▶ _Supplied information_
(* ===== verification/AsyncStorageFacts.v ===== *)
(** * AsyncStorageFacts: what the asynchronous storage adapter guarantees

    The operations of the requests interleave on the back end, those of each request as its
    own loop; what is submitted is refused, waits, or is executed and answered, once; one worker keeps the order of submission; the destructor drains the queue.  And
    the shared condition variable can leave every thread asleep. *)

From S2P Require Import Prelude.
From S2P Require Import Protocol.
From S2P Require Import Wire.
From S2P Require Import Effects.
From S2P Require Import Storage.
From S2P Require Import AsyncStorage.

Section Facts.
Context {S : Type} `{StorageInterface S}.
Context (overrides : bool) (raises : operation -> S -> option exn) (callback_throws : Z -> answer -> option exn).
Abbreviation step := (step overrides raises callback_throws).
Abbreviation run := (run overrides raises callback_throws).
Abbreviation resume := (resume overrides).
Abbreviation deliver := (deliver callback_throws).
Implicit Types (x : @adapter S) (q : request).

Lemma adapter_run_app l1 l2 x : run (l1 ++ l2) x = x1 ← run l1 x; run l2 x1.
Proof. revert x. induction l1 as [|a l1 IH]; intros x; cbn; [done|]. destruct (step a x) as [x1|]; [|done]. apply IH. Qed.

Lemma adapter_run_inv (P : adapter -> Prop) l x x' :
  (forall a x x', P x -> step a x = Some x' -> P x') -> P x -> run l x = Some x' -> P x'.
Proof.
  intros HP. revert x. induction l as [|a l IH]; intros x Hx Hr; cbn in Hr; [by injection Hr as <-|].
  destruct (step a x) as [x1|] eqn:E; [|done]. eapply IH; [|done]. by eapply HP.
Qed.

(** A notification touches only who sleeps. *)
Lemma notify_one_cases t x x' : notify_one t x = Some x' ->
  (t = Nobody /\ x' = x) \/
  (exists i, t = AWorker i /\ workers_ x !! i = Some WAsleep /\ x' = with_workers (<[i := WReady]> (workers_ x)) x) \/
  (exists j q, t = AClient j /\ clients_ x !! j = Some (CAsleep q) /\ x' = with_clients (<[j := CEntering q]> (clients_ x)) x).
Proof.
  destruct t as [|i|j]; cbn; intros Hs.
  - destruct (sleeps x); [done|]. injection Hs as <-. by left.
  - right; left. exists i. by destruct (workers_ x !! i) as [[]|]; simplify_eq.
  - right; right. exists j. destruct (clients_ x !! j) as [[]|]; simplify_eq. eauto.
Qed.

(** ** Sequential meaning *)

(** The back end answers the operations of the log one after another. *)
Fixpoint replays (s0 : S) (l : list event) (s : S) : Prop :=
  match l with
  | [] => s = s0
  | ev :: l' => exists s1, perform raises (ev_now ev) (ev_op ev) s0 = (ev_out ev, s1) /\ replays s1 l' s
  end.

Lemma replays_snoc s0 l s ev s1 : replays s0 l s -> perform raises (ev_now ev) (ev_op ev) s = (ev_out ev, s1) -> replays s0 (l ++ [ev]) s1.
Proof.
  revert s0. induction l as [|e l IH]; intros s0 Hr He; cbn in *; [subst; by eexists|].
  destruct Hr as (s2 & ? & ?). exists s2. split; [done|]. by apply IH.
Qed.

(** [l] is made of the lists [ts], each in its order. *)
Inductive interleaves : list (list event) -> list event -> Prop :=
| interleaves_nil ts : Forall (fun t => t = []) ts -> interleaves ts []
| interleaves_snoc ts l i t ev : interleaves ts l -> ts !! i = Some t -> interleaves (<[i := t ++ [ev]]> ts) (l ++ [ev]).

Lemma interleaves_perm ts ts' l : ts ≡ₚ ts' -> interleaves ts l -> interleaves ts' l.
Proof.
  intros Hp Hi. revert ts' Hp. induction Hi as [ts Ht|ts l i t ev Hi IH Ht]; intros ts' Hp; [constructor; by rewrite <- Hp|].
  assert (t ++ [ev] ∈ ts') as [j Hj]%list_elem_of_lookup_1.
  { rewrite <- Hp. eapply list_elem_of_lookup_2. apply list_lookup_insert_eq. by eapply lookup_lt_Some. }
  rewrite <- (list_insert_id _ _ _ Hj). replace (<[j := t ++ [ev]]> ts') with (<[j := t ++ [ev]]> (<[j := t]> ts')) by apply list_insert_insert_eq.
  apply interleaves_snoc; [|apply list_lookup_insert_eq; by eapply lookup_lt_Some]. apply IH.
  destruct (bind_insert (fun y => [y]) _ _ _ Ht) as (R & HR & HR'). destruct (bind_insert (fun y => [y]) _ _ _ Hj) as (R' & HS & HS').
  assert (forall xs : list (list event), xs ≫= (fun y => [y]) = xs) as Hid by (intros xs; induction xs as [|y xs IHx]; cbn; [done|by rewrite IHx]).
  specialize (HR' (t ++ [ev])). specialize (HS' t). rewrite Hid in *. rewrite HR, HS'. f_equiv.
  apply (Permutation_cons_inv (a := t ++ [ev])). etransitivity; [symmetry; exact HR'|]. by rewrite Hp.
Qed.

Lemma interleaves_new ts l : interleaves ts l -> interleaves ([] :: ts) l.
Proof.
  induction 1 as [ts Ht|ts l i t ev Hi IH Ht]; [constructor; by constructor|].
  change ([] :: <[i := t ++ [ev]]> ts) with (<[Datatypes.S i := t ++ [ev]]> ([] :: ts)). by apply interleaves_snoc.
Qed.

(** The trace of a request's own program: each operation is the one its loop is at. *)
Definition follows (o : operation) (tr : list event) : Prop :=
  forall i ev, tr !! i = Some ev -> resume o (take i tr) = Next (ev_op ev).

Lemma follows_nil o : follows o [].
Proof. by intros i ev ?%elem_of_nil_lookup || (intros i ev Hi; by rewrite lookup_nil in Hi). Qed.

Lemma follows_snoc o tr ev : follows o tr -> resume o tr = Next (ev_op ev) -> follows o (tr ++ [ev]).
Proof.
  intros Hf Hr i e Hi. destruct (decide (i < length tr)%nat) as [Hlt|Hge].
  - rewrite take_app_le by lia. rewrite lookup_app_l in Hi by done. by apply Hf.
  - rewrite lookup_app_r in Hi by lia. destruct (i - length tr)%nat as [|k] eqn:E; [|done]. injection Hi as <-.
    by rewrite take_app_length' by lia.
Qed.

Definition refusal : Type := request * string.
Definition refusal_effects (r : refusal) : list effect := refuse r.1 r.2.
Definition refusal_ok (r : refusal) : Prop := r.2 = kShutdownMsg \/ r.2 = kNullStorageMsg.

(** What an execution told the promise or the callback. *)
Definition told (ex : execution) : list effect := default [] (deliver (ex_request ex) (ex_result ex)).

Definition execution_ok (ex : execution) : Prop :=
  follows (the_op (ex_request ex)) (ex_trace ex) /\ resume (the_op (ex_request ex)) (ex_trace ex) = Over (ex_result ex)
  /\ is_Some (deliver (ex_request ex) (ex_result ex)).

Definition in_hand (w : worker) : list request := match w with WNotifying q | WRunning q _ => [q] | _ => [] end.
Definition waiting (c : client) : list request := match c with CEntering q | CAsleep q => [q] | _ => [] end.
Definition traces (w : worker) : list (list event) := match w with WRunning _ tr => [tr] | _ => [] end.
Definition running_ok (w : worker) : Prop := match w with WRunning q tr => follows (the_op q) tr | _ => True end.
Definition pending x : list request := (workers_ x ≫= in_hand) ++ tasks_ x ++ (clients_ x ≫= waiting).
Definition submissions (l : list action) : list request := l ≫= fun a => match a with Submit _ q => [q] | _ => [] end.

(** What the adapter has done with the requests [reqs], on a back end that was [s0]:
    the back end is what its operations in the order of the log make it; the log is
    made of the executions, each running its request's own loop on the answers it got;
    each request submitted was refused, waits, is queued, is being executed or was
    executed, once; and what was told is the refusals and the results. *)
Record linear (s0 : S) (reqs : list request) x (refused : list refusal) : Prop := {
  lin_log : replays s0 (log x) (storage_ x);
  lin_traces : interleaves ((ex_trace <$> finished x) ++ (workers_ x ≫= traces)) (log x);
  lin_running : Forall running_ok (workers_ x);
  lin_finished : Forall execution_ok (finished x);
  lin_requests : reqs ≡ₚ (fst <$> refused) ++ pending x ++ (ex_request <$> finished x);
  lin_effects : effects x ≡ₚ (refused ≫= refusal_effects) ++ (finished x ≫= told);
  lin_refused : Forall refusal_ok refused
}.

==

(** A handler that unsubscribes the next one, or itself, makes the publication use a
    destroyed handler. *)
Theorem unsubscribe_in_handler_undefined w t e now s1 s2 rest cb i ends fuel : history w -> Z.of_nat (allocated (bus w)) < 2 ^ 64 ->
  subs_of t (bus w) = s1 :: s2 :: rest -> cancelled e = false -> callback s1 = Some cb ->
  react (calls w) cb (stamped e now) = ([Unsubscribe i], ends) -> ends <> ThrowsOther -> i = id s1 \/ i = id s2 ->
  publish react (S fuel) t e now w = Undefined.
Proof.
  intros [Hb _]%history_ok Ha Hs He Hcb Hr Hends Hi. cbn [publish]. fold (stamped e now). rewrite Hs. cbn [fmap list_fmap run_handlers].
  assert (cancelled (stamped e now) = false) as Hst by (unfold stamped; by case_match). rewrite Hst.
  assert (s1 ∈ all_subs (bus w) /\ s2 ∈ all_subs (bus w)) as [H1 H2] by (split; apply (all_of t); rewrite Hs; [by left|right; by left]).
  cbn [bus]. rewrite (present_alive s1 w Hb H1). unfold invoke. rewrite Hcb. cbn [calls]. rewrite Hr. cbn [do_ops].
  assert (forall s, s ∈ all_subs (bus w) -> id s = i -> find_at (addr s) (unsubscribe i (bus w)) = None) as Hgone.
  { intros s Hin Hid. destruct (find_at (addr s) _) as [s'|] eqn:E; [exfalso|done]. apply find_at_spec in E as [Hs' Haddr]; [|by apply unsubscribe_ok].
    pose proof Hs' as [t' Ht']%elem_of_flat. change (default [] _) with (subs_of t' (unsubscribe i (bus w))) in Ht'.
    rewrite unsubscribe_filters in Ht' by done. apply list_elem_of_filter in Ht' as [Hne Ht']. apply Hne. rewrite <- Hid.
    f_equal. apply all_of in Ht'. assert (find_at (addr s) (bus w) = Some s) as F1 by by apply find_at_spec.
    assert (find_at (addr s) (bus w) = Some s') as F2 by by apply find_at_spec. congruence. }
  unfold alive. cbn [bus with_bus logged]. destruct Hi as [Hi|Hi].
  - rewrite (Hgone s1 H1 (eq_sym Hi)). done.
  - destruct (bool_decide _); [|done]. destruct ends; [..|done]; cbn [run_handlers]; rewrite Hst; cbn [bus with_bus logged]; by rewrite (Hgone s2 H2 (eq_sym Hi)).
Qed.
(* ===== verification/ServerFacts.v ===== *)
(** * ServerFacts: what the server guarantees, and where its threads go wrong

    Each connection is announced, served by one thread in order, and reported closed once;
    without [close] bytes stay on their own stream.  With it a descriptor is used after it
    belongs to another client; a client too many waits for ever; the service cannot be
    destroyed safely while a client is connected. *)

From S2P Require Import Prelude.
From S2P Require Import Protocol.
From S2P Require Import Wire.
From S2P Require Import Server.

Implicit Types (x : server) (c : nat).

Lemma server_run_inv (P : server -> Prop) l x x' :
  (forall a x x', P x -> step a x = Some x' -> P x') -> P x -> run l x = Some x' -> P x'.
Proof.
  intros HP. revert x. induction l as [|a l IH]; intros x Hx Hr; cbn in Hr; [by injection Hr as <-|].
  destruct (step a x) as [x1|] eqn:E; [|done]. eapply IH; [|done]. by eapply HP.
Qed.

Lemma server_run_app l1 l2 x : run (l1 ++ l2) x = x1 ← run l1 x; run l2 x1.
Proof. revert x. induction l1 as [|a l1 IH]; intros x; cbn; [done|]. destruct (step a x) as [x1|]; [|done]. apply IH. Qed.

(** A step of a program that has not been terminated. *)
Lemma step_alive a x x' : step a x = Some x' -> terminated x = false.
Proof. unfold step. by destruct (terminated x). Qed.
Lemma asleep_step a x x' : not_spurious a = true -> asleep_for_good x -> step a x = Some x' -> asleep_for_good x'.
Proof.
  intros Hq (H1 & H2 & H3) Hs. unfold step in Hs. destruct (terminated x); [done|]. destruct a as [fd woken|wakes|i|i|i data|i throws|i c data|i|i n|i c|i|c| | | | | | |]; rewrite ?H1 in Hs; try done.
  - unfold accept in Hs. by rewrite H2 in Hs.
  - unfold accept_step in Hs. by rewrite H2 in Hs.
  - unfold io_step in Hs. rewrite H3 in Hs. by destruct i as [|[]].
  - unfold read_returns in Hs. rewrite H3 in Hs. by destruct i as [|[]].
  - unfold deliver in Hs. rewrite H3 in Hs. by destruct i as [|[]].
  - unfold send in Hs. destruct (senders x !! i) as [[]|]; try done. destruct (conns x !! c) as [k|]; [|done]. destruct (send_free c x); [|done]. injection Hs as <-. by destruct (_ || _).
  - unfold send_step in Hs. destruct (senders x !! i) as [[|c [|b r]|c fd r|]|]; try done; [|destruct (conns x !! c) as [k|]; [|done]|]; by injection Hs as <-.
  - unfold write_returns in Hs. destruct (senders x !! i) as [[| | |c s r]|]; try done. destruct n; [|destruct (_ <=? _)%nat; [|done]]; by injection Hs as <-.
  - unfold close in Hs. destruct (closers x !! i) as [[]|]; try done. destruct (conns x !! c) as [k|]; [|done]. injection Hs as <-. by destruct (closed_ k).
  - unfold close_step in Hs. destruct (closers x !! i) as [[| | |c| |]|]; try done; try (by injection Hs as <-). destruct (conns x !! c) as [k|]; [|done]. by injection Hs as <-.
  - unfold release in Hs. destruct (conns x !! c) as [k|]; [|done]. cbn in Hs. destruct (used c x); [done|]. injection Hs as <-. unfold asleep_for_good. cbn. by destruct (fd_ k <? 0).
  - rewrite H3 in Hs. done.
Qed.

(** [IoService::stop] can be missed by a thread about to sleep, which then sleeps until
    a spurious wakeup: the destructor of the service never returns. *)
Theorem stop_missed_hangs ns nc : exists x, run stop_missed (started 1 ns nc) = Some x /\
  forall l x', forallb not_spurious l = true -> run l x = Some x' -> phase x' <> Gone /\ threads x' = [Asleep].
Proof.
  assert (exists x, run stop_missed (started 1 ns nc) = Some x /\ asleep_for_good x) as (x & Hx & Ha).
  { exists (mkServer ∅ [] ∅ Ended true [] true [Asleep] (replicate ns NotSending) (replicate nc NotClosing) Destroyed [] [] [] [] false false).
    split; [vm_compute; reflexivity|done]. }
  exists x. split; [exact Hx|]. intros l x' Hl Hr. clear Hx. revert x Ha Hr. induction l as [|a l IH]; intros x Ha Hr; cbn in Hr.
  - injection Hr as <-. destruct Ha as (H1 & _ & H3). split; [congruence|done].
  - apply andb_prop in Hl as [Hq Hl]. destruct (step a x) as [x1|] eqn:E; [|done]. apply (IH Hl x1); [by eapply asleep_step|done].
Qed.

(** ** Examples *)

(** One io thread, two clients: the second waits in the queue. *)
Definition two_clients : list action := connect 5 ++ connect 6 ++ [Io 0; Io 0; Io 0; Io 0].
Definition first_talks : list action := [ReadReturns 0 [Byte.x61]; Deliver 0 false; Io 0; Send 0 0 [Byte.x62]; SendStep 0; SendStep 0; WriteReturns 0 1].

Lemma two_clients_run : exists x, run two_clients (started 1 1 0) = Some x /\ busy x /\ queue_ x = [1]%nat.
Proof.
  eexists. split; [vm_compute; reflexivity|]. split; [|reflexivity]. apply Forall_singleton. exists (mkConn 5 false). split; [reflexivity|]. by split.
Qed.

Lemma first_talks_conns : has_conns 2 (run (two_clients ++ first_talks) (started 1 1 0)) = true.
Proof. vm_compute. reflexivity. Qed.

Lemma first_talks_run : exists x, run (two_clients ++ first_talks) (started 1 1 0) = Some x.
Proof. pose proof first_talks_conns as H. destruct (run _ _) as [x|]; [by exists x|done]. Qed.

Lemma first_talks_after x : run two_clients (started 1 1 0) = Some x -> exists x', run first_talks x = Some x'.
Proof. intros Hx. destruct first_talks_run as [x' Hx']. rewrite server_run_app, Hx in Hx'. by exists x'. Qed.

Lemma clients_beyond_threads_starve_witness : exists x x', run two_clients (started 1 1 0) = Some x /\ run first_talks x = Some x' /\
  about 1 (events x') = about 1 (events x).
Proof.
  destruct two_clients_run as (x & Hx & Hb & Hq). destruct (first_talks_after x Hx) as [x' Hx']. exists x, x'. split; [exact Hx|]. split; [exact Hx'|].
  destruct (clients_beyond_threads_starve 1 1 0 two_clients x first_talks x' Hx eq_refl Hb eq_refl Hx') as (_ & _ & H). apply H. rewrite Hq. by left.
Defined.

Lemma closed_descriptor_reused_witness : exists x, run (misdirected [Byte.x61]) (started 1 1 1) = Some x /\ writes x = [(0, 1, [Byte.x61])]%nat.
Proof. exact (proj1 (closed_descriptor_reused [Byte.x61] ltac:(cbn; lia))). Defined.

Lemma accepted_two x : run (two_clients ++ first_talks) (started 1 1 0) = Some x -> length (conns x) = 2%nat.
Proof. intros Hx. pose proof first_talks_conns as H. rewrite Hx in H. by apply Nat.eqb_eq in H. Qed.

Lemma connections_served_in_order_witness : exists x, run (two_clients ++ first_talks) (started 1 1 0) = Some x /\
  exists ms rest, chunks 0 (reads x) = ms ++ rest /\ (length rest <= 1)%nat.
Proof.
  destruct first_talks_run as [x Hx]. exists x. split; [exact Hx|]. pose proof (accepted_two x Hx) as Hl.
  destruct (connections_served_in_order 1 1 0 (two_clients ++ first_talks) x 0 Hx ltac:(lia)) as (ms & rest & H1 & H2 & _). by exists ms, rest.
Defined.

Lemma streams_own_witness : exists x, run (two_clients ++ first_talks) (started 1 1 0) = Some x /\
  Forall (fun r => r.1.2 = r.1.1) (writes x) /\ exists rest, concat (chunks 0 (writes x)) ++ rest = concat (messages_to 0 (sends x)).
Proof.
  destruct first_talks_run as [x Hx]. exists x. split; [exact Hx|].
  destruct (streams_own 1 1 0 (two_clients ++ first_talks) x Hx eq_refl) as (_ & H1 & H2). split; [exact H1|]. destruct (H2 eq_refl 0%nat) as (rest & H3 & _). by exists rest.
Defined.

▶ _Task brief_
Begin at the line that has "(* ===== verification/AsyncStorageFacts.v" in the entries above; stop after the line that has "From S2P Require Import Storage.". Transcribe exactly those lines and no others.

▶ _Solution to this problem_
(* ===== verification/AsyncStorageFacts.v ===== *)
(** * AsyncStorageFacts: what the asynchronous storage adapter guarantees

    The operations of the requests interleave on the back end, those of each request as its
    own loop; what is submitted is refused, waits, or is executed and answered, once; one worker keeps the order of submission; the destructor drains the queue.  And
    the shared condition variable can leave every thread asleep. *)

From S2P Require Import Prelude.
From S2P Require Import Protocol.
From S2P Require Import Wire.
From S2P Require Import Effects.
From S2P Require Import Storage.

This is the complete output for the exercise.